- _Instructions to follow_
The required output is all lines below that contain the word "assumption".

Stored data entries
┄┄┄┄┄┄┄┄┄┄┄┄┄┄┄┄┄┄┄┄
(** Two dicts filed under the same two hashes are confirmed together. *)
Lemma resolver_pair (st : state) (i1 i2 : nat) (row1 row2 : FileRecord) :
  nth_error (Workspace.get_files (workspace st)) i1 = Some row1 ->
  nth_error (Workspace.get_files (workspace st)) i2 = Some row2 ->
  i1 <> i2 ->
  xxhash (fill_xxhash lib fs row1) = xxhash (fill_xxhash lib fs row2) ->
  (if truthy (md5 row1) then md5 row1 else Hasher.compute_md5 lib fs (path row1))
  = (if truthy (md5 row2) then md5 row2 else Hasher.compute_md5 lib fs (path row2)) ->
  exists c,
    In c (fst (confirm_duplicates lib fs
                 (snd (find_potential_duplicates lib fs st))
                 (fst (find_potential_duplicates lib fs st))))
    /\ In (Heap.next_ref (heap st) + i1)%nat c
    /\ In (Heap.next_ref (heap st) + i2)%nat c.
Proof.
  intros Hi1 Hi2 Hne Hx Hm.
  destruct (find_potential_duplicates_spec lib fs st)
    as [_ [_ [_ [Hgroups _]]]].
  pose proof (potential_dict_of_row lib fs st i1 Hi1) as Ed1.
  pose proof (potential_dict_of_row lib fs st i2 Hi2) as Ed2.
  set (pot := find_potential_duplicates lib fs st) in *.
  set (refs := fresh_refs (heap st) (Workspace.get_files (workspace st))) in *.
  set (r1 := (Heap.next_ref (heap st) + i1)%nat) in *.
  set (r2 := (Heap.next_ref (heap st) + i2)%nat) in *.
  assert (Hr1 : In r1 refs) by (apply (row_fresh_ref (heap st) _ i1 Hi1)).
  assert (Hr2 : In r2 refs) by (apply (row_fresh_ref (heap st) _ i2 Hi2)).
  assert (Hr : r1 <> r2) by (unfold r1, r2; lia).
  set (key := fun r => xxhash (Heap.get (heap (snd pot)) r)) in *.
  set (g := members key (key r1) refs).
  assert (Hg1 : In r1 g) by (now apply members_in).
  assert (Hg2 : In r2 g).
  { apply members_in. split; [assumption|]. unfold key. now rewrite Ed1, Ed2. }
  assert (Hg : In g (fst pot)).
  { rewrite Hgroups. apply classes_in. exists (key r1). split; [reflexivity|].
    now apply (@two_members_length _ g r1 r2). }
  assert (Hs : forall i row, nth_error (Workspace.get_files (workspace st)) i = Some row ->
            strong_hash lib fs (heap (snd pot)) (Heap.next_ref (heap st) + i)%nat
            = (if truthy (md5 row) then md5 row
               else Hasher.compute_md5 lib fs (path row))).
  { intros i row Hi. unfold strong_hash.
    pose proof (potential_dict_of_row lib fs st i Hi) as Ed. fold pot in Ed.
    rewrite Ed. unfold fill_xxhash. now destruct (truthy (xxhash row)). }
  set (strong := strong_hash lib fs (heap (snd pot))).
  set (c := members strong (strong r1) g).
  assert (Hc1 : In r1 c) by (now apply members_in).
  assert (Hc2 : In r2 c).
  { apply members_in. split; [assumption|]. unfold strong, r1, r2.
    now rewrite (Hs i1 row1 Hi1), (Hs i2 row2 Hi2). }
  exists c. split; [|now split].
  rewrite (proj1 (confirm_duplicates_spec lib fs (snd pot) (fst pot))).
  apply in_flat_map. exists g. split; [exact Hg|].
  apply classes_in. exists (strong r1). split; [reflexivity|].
  now apply (@two_members_length _ c r1 r2).
Qed.
End Pipeline.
┄┄┄┄┄┄┄┄┄┄┄┄┄┄┄┄┄┄┄┄
- _Task output_
  { apply members_in. split; [assumption|]. unfold key. now rewrite Ed1, Ed2. }
  { apply members_in. split; [assumption|]. unfold strong, r1, r2.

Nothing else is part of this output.